According to our array and qPCR data, first trimester placental LC3B (MAP1LC3B) mRNA expression seems to be unchanged in response to inflammatory cytokines IL-6 and TNF-α, which is in contrast to another study showing a significant reduction of LC3B expression in chorion laeve of pre-term delivery cases with signs of histological inflammation compared to cases without inflammatory lesions. This discrepancy may be explained by different gestational age of placenta samples, again suggesting gestational age-dependent changes in placental LC3B regulation in response to inflammatory cytokines. In our study, both first-trimester and term placenta predominantly shows the lipidated form of posttranslationally processed LC3B protein (LC3B-II). This is in line with previous studies in second trimester and term placenta (Oh et al. 2008), suggesting induction of autophagy at all stages of pregnancy. Of note is that a previous correlation analysis suggested decreasing LC3B-II levels with advancing gestational week (Akaishi et al. 2014). However, our observation of decreased LC3B-II in first-trimester placenta in response to TNF-α is in stark contrast to a previous study showing increased LC3B-II levels in TNF-α-treated Jeg-3 trophoblast cells (Oh et al. 2008). This discrepancy may be explained by the cancerous character of the choriocarcinoma cell line Jeg-3, whereas villous trophoblasts in placental explants remain in situ in their natural microenvironment. Additionally, Jeg-3 cells show a point mutation in one allele of the coding region of the p53 gene (Yaginuma et al. 1995). Since p53 is a regulator of autophagy and a direct substrate of DAPK1 (Bialik and Kimchi 2014; Feng et al. 2015), results in Jeg-3 cells may be explained by altered p53 downstream effects.

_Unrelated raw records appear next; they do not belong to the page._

Fixpoint parse_value (fuel : nat) (l : list ascii) : option (qval * list ascii) :=
  match fuel with
  | O => None
  | S f =>
    match skip_ws l with
    | c :: r =>
      if Ascii.eqb c dquote then
        match parse_chars r with
        | Some (s, rest) => Some (QStr (String.string_of_list_ascii s), rest)
        | None => None
        end
      else if Ascii.eqb c "["%char then
        match skip_ws r with
        | c' :: r' => if Ascii.eqb c' "]"%char then Some (QArr [], r') else parse_elems f [] r
        | [] => None
        end
      else if Ascii.eqb c "{"%char then
        match skip_ws r with
        | c' :: r' => if Ascii.eqb c' "}"%char then Some (QObj [], r') else parse_members f [] r
        | [] => None
        end
      else None
    | [] => None
    end
  end
(** Array elements after [[] (or after a comma): [acc] holds the elements
    read so far, in reverse. *)
with parse_elems (fuel : nat) (acc : list qval) (l : list ascii) : option (qval * list ascii) :=
  match fuel with
  | O => None
  | S f =>
    match parse_value f l with
    | Some (v, r) =>
      match skip_ws r with
      | c :: r' =>
          if Ascii.eqb c ","%char then parse_elems f (v :: acc) r'
          else if Ascii.eqb c "]"%char then Some (QArr (rev (v :: acc)), r')
          else None
      | [] => None
      end
    | None => None
    end
  end
(** Object members after [{] (or after a comma). *)
with parse_members (fuel : nat) (acc : list (string * qval)) (l : list ascii)
  : option (qval * list ascii) :=
  match fuel with
  | O => None
  | S f =>
    match skip_ws l with
    | q :: r =>
      if Ascii.eqb q dquote then
        match parse_chars r with
        | Some (k, r1) =>
          match skip_ws r1 with
          | col :: r2 =>
            if Ascii.eqb col ":"%char then
              match parse_value f r2 with
              | Some (v, r3) =>
                let acc' := obj_set (String.string_of_list_ascii k) v acc in
                match skip_ws r3 with
                | c :: r4 =>
                    if Ascii.eqb c ","%char then parse_members f acc' r4
                    else if Ascii.eqb c "}"%char then Some (QObj acc', r4)
                    else None
                | [] => None
                end
              | None => None
              end
            else None
          | [] => None
          end
        | None => None
        end
      else None
    | [] => None
    end
  end.

(** [JSON.parse(text)]: a value and nothing but white space after it;
    [None] is a [SyntaxError].  The fuel [length l + 1] bounds the nesting
    and the number of elements, each of which takes at least one character. *)
Definition json_parse (l : list ascii) : option qval :=
  match parse_value (S (length l)) l with
  | Some (v, rest) => if bool_decide (skip_ws rest = []) then Some v else None
  | None => None
  end.
Lemma deleteOne_removes_witness :
  catchAsync (deleteOne rmodel "000000000000000000000001") cabins3 =
    (mkColl (remove_id 1 (docs cabins3)) (ops cabins3 ++ [OpDelete]) (fresh cabins3),
     Respond 204 (JObj [("status", JStr "success"); ("data", JNull)])) /\
  length (remove_id 1 (docs cabins3)) = pred (length (docs cabins3)) /\
  lookup_id 1 (remove_id 1 (docs cabins3)) = None.
Proof.
  apply (deleteOne_removes rmodel _ 1 {| rid := 1; rfields := [("regularPrice", 350); ("maxCapacity", 4)] |}).
  - split; [repeat constructor; set_solver | repeat constructor; simpl; lia].
  - vm_compute. reflexivity.
  - vm_compute. reflexivity.
Defined.
(* ===== verification/ApiKey.v ===== *)
(** * API-Key Credential Path ([src/src/models/apiKeyModel.ts],
      [src/src/controllers/apiKeyController.ts])

    The [apikeys] collection, the two statics [generateApiKey] and
    [verifyApiKey], and the two handlers that call them.  Each static is
    written twice: as the sequential handler, and as the two store round
    trips it makes (a read, then a write computed from what was read), so
    that requests can be interleaved at the suspension point between them.
    The hash is [hmac_sha256_hex] of [Crypto]; times are milliseconds. *)

From S2P Require Import Prelude JsValue AppError UserModel.

Local Open Scope Z_scope.

(** ** The stored key ([IApiKey]) *)
Record ApiKeyDoc := {
  k_id : N;
  apiKeyHash : string;
  forWhom : string;
  apiExpires : Z;
  numberOfTimesUsed : Z;
  lastUsed : option Z;
  k_isActive : bool
}.

Record KState := mkK { keys : list ApiKeyDoc; next_kid : N }.

(** [apiKeyDoc.lastUsed = now; apiKeyDoc.numberOfTimesUsed = n]: the two
    paths [save()] sends in its [$set]. *)
Definition set_usage (d : ApiKeyDoc) (n : Z) (now : Z) : ApiKeyDoc :=
  {| k_id := k_id d; apiKeyHash := apiKeyHash d; forWhom := forWhom d;
     apiExpires := apiExpires d; numberOfTimesUsed := n; lastUsed := Some now;
     k_isActive := k_isActive d |}.

(** The filter [{apiExpires: {$gt: new Date()}, isActive: true}]. *)
Definition live (now : Z) (d : ApiKeyDoc) : bool := (now <? apiExpires d) && k_isActive d.

Section ApiKeys.
Context `{Crypto} (cfg : Config).

Local Abbreviation KM := (M KState js_error).

(** [crypto.createHmac('sha256', config.apiKey.hmacSecret).update(apiKey).digest('hex')] *)
Definition key_hash (apiKey : string) : string := hmac_sha256_hex (hmacSecret cfg) apiKey.

Definition forWhom_required : js_error :=
  EValidation [("forWhom", "API key must be assigned to an entity.")].

(** [this.create({apiKeyHash, forWhom})]: [required] refuses a missing or
    empty owner, the unique index an owner that has a key; the defaults set
    the expiry, a zero count and the active flag. *)
Definition create_key (hash : string) (fw : option string) (now : Z) : KM ApiKeyDoc :=
  s ← get_st;
  match fw with
  | None => throw forWhom_required
  | Some w =>
      if String.eqb w "" then throw forWhom_required
      else if existsb (fun d => String.eqb (forWhom d) w) (keys s)
      then throw (EDuplicateKey [("forWhom", w)])
      else let d := {| k_id := next_kid s; apiKeyHash := hash; forWhom := w;
                       apiExpires := now + apiKeyExpiresDays cfg * 24 * 60 * 60 * 1000;
                       numberOfTimesUsed := 0; lastUsed := None; k_isActive := true |} in
           _ ← put_st (mkK (keys s ++ [d]) (N.succ (next_kid s)));
           mret d
  end.

(** The first round trip of [generateApiKey]: is there a live key? *)
Definition gen_check (now : Z) : KM bool :=
  s ← get_st; mret (existsb (live now) (keys s)).

(** The second: hash the 32 random bytes [rnd] and create the key. *)
Definition gen_create (fw : option string) (rnd : string) (now : Z) : KM (option string) :=
  _ ← create_key (key_hash rnd) fw now; mret (Some rnd).
(* ===== verification/Settings.v ===== *)
(** * The singleton Setting ([src/src/models/settingModel.ts],
      [src/src/controllers/settingController.ts])

    The [settings] collection is meant to hold at most one document.  The
    four handlers are modelled over the collection; [createSettings] is
    also split at its [await] into its check and its creation, so that two
    requests can interleave.  The schema's four paths are [Number]s; the
    model takes them as integers (request bodies are cast by mongoose
    before this code sees them). *)

From S2P Require Import Prelude JsValue AppError.

Local Open Scope Z_scope.

(** ** The stored document ([ISettingBase]) *)
Record Setting := {
  st_id : N;
  minBookingLength : Z;
  maxBookingLength : Z;
  maxGuestsPerBooking : Z;
  breakfastPrice : Z
}.

(** A request body: the paths of the schema it sets (other keys are
    dropped by mongoose's strict mode). *)
Record SettingBody := {
  b_min : option Z;
  b_max : option Z;
  b_guests : option Z;
  b_price : option Z
}.

Record SState := mkS { settings : list Setting; next_sid : N }.

Local Abbreviation SM := (M SState js_error).

(** ** Validation of [Setting.create(body)]

    A missing path fails its [required] validator only; a present path
    runs its custom validator, which compares with the other path
    ([val <= undefined] is false). *)
Definition required_error (path msg : string) (v : option Z) : list (string * string) :=
  match v with None => [(path, msg)] | Some _ => [] end.

Definition min_errors (b : SettingBody) : list (string * string) :=
  match b_min b with
  | None => [("minBookingLength", "Setting must have minBookingLength")]
  | Some v => if match b_max b with Some m => v <=? m | None => false end then []
              else [("minBookingLength", "minBookingLength (" ++ z_to_string v ++
                                         ") should be lesser or equal to maxBookingLength")%string]
  end.

Definition max_errors (b : SettingBody) : list (string * string) :=
  match b_max b with
  | None => [("maxBookingLength", "Setting must have a maxBookingLength")]
  | Some v => if match b_min b with Some m => m <=? v | None => false end then []
              else [("maxBookingLength", "maxBookingLength (" ++ z_to_string v ++
                                         ") should be greater or equal to minBookingLength")%string]
  end.

Definition setting_errors (b : SettingBody) : list (string * string) :=
  min_errors b ++ max_errors b ++
  required_error "maxGuestsPerBooking" "Setting must have a maxGuestsPerBooking" (b_guests b) ++
  required_error "breakfastPrice" "Setting must have a breakfastPrice" (b_price b).

Definition setting_json (d : Setting) : json :=
  JObj [("_id", JNum (Z.of_N (st_id d))); ("minBookingLength", JNum (minBookingLength d));
        ("maxBookingLength", JNum (maxBookingLength d));
        ("maxGuestsPerBooking", JNum (maxGuestsPerBooking d));
        ("breakfastPrice", JNum (breakfastPrice d))].

Definition setting_body (d : Setting) (code : Z) : outcome :=
  Respond code (JObj [("status", JStr "success"); ("data", JObj [("setting", setting_json d)])]).

(** [findOneAndUpdate({}, body, {new: true})]: the paths the body sets are
    written as given; no validator runs. *)
Definition apply_body (d : Setting) (b : SettingBody) : Setting :=
  {| st_id := st_id d;
     minBookingLength := default (minBookingLength d) (b_min b);
     maxBookingLength := default (maxBookingLength d) (b_max b);
     maxGuestsPerBooking := default (maxGuestsPerBooking d) (b_guests b);
     breakfastPrice := default (breakfastPrice d) (b_price b) |}.

Definition not_found : SM outcome := fail_with "Setting document not found." 404.

(** [getSettings] *)
Definition getSettings : SM outcome :=
  s ← get_st;
  match settings s with
  | [] => not_found
  | d :: _ => mret (setting_body d 200)
  end.

(** [updateSettings] *)
Definition updateSettings (b : SettingBody) : SM outcome :=
  s ← get_st;
  match settings s with
  | [] => not_found
  | d :: rest => let d' := apply_body d b in
                 _ ← put_st (mkS (d' :: rest) (next_sid s));
                 mret (setting_body d' 200)
  end.

Definition exists_msg : string :=
  "There can be only one setting document and it already exists so you can't create a new one. Only modification of that setting document is possible".

(** The first round trip of [createSettings]: [Setting.findOne()]. *)
Definition create_check : SM bool :=
  s ← get_st; mret (bool_decide (settings s <> [])).

(** The second: [Setting.create(req.body)]. *)
Definition create_setting (b : SettingBody) : SM Setting :=
  match setting_errors b with
  | (_ :: _) as errs => throw (EValidation errs)
  | [] =>
      s ← get_st;
      let d := {| st_id := next_sid s; minBookingLength := default 0 (b_min b);
                  maxBookingLength := default 0 (b_max b);
                  maxGuestsPerBooking := default 0 (b_guests b);
                  breakfastPrice := default 0 (b_price b) |} in
      _ ← put_st (mkS (settings s ++ [d]) (N.succ (next_sid s)));
      mret d
  end.

(** [createSettings] *)
Definition createSettings (b : SettingBody) : SM outcome :=
  existing ← create_check;
  if (existing : bool) then fail_with exists_msg 404
  else d ← create_setting b; mret (setting_body d 201).

(** [deleteSettings]: [Setting.deleteMany()]. *)
Definition deleteSettings : SM outcome :=
  _ ← modify (fun s => mkS [] (next_sid s));
  mret (Respond 204 (JObj [("status", JStr "success"); ("data", JNull)])).

(** ** Properties *)

(** A document satisfying the schema's cross-field validators. *)
Definition valid_setting (d : Setting) : Prop := minBookingLength d <= maxBookingLength d.

Lemma setting_errors_nil b :
  setting_errors b = [] ->
  exists mn mx g p, b_min b = Some mn /\ b_max b = Some mx /\ mn <= mx /\
                    b_guests b = Some g /\ b_price b = Some p.
Proof.
  unfold setting_errors, min_errors, max_errors, required_error. intros He.
  destruct (b_min b) as [mn|], (b_max b) as [mx|], (b_guests b) as [g|], (b_price b) as [p|];
    simpl in He; try (destruct (Z.leb_spec mn mx)); simpl in He; try discriminate He.
  exists mn, mx, g, p. auto.
Qed.

Lemma createSettings_cases b s :
  (fst (catchAsync (createSettings b) s) = s) \/
  (settings s = [] /\
   exists d, fst (catchAsync (createSettings b) s) = mkS [d] (N.succ (next_sid s)) /\
             valid_setting d /\ snd (catchAsync (createSettings b) s) = setting_body d 201).
Proof.
  unfold catchAsync, createSettings, create_check, create_setting, fail_with. run_M.
  case_bool_decide as Hne; [left; reflexivity|].
  destruct (setting_errors b) as [|e errs] eqn:He; [|left; reflexivity]. right.
  destruct (setting_errors_nil b He) as (mn & mx & g & p & Hmn & Hmx & Hle & _).
  destruct s as [[|d0 l] n]; simpl in *; [|discriminate Hne]. split; [done|].
  eexists. split; [reflexivity|]. split; [|reflexivity].
  unfold valid_setting. simpl. rewrite Hmn, Hmx. exact Hle.
Qed.

(** [createSettings] refuses when a setting document exists, with
    status 404 (not a conflict status), and writes nothing. *)
Theorem createSettings_exists b s :
  settings s <> [] ->
  catchAsync (createSettings b) s = (s, NextErr (app_error exists_msg 404)).
Proof.
  intros Hne. unfold catchAsync, createSettings, create_check, fail_with. run_M.
  rewrite bool_decide_true by exact Hne. reflexivity.
Qed.

(** [createSettings] stores only documents whose minimum booking
    length is at most the maximum: a request either writes nothing, or,
    on an empty collection, stores one valid document and answers 201. *)
Theorem createSettings_valid b s :
  fst (catchAsync (createSettings b) s) = s \/
  (settings s = [] /\
   exists d, settings (fst (catchAsync (createSettings b) s)) = [d] /\ valid_setting d /\
             snd (catchAsync (createSettings b) s) = setting_body d 201).
Proof.
  destruct (createSettings_cases b s) as [H|[Hs [d (Hst & Hv & Ho)]]]; [left; exact H|].
  right. split; [exact Hs|]. exists d. rewrite Hst. auto.
Qed.

(** C23. [updateSettings] skips the validators: from a valid singleton, an
    update setting [minBookingLength] above [maxBookingLength] answers
    200 and stores a document with [min > max]. *)
Theorem updateSettings_breaks_validity d n v :
  valid_setting d -> maxBookingLength d < v ->
  let b := {| b_min := Some v; b_max := None; b_guests := None; b_price := None |} in
  catchAsync (updateSettings b) (mkS [d] n) =
    (mkS [apply_body d b] n, setting_body (apply_body d b) 200) /\
  ~ valid_setting (apply_body d b).
Proof.
  intros _ Hv b. split; [reflexivity|]. unfold valid_setting, apply_body. simpl. lia.
Qed.

(** *** At most one document, one request at a time *)

(** A request to [/settings]. *)
Inductive sreq := SGet | SUpdate (b : SettingBody) | SCreate (b : SettingBody) | SDelete.

Definition handle (r : sreq) : SM outcome :=
  match r with
  | SGet => getSettings
  | SUpdate b => updateSettings b
  | SCreate b => createSettings b
  | SDelete => deleteSettings
  end.

Inductive sstep : SState -> SState -> Prop :=
| sstep_req s r : sstep s (fst (catchAsync (handle r) s)).

(** [getSettings] only reads. *)
Lemma getSettings_state s : fst (catchAsync getSettings s) = s.
Proof. unfold catchAsync, getSettings, not_found, fail_with. run_M. by destruct (settings s). Qed.

Lemma handle_singleton r s :
  (length (settings s) <= 1)%nat -> (length (settings (fst (catchAsync (handle r) s))) <= 1)%nat.
Proof.
  intros Hs. destruct r as [|b|b|]; simpl.
  - by rewrite getSettings_state.
  - unfold catchAsync, updateSettings, not_found, fail_with. run_M.
    destruct s as [[|d l] n]; simpl in *; lia.
  - destruct (createSettings_cases b s) as [-> | [_ [d [-> _]]]]; simpl; lia.
  - simpl. lia.
Qed.

(** Served one at a time, the four handlers keep at most one
    setting document: every state reached from one with at most one
    document has at most one. *)
Theorem settings_singleton_sequential s s' :
  (length (settings s) <= 1)%nat -> rtc sstep s s' -> (length (settings s') <= 1)%nat.
Proof.
  intros Hs Hr. induction Hr as [s|s1 s2 s3 Hstep _ IH]; [exact Hs|].
  apply IH. destruct Hstep as [s r]. exact (handle_singleton r s Hs).
Qed.

(** *** Two [createSettings] in flight *)

Inductive cthread :=
| CreateStart (b : SettingBody)
| CreateChecked (b : SettingBody)
| CreateDone (o : outcome).

Definition cthread_step (t : cthread) (s : SState) : option (SState * cthread) :=
  match t with
  | CreateStart b =>
      let '(s', r) := create_check s in
      Some (s', match r with
                | Ok true => CreateDone (NextErr (app_error exists_msg 404))
                | Ok false => CreateChecked b
                | Throw e => CreateDone (NextErr e) end)
  | CreateChecked b =>
      let '(s', r) := create_setting b s in
      Some (s', match r with Ok d => CreateDone (setting_body d 201) | Throw e => CreateDone (NextErr e) end)
  | CreateDone _ => None
  end.

Lemma create_setting_ok b s :
  setting_errors b = [] ->
  exists d, create_setting b s = (mkS (settings s ++ [d]) (N.succ (next_sid s)), Ok d) /\
            valid_setting d /\ st_id d = next_sid s.
Proof.
  intros He. destruct (setting_errors_nil b He) as (mn & mx & g & p & Hmn & Hmx & Hle & _).
  unfold create_setting. rewrite He. run_M. eexists. split; [reflexivity|].
  unfold valid_setting. simpl. rewrite Hmn, Hmx. auto.
Qed.

(** C22. [createSettings] races: from an empty collection, two requests
    with valid bodies whose checks both run before either creation both
    answer 201 and leave two setting documents. *)
Theorem createSettings_race b1 b2 n :
  setting_errors b1 = [] -> setting_errors b2 = [] ->
  exists s' o1 o2,
    rtc (tstep cthread_step) (mkS [] n, [CreateStart b1; CreateStart b2])
        (s', [CreateDone (Respond 201 o1); CreateDone (Respond 201 o2)]) /\
    length (settings s') = 2%nat.
Proof.
  intros H1 H2.
  destruct (create_setting_ok b1 (mkS [] n) H1) as (d1 & E1 & _).
  destruct (create_setting_ok b2 (mkS [d1] (N.succ n)) H2) as (d2 & E2 & _).
  do 3 eexists. split.
  - run_thread 0%nat ltac:(reflexivity). run_thread 1%nat ltac:(reflexivity).
    run_thread 0%nat ltac:(simpl; rewrite E1; reflexivity).
    run_thread 1%nat ltac:(simpl; rewrite E2; reflexivity). apply rtc_refl.
  - reflexivity.
Qed.

(** ** Concrete settings *)
Module SettingsFixture.

Definition std_setting : Setting := {|
  st_id := 0; minBookingLength := 3; maxBookingLength := 90; maxGuestsPerBooking := 8;
  breakfastPrice := 15
|}.

Definition full_body : SettingBody := {|
  b_min := Some 3; b_max := Some 90; b_guests := Some 8; b_price := Some 15
|}.

Lemma updateSettings_breaks_validity_witness :
  catchAsync (updateSettings {| b_min := Some 120; b_max := None; b_guests := None; b_price := None |})
             (mkS [std_setting] 1) =
    (mkS [apply_body std_setting {| b_min := Some 120; b_max := None; b_guests := None;
                                     b_price := None |}] 1,
     setting_body (apply_body std_setting {| b_min := Some 120; b_max := None; b_guests := None;
                                              b_price := None |}) 200) /\
  ~ valid_setting (apply_body std_setting {| b_min := Some 120; b_max := None; b_guests := None;
                                              b_price := None |}).
Proof.
  apply (updateSettings_breaks_validity std_setting 1 120); unfold valid_setting; simpl; lia.
Defined.

Lemma createSettings_exists_witness :
  catchAsync (createSettings full_body) (mkS [std_setting] 1) =
    (mkS [std_setting] 1, NextErr (app_error exists_msg 404)).
Proof. apply createSettings_exists. discriminate. Defined.

Lemma settings_singleton_sequential_witness :
  (length (settings (fst (catchAsync (handle (SCreate full_body))
                           (fst (catchAsync (handle (SCreate full_body)) (mkS [] 0)))))) <= 1)%nat.
Proof.
  apply (settings_singleton_sequential (mkS [] 0)); [simpl; lia|].
  eapply rtc_l; [apply sstep_req|]. eapply rtc_l; [apply sstep_req|]. apply rtc_refl.
Defined.

Lemma createSettings_race_witness :
  exists s' o1 o2,
    rtc (tstep cthread_step) (mkS [] 0, [CreateStart full_body; CreateStart full_body])
        (s', [CreateDone (Respond 201 o1); CreateDone (Respond 201 o2)]) /\
    length (settings s') = 2%nat.
Proof. apply createSettings_race; reflexivity. Defined.

End SettingsFixture.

While a number of studies have demonstrated a role for TNF-α in stimulating autophagy in various cells, including macrophages, vascular smooth muscle, and skeletal muscle cells, its regulation is still not completely understood and may clearly differ between different cell types and tissues (Harris 2011) and developmental stages. For human placenta, autophagy is considered as crucial mechanism to adapt to maternal stress situations and disruption of this mechanism may contribute to placental dysfunction. We conclude that increased maternal TNF-α provokes a shift in the expression profile of genes involved in autophagy, which in first trimester of pregnancy is characterized by a higher proportion of downregulated than upregulated placental genes. Downregulation of placental DAPK1, a regulator of apoptosis, autophagy, and programmed necrosis, may consequently lead to an unbalanced crosstalk between these pathways, entailing different regulation routes of placental autophagy at different stages of human gestation.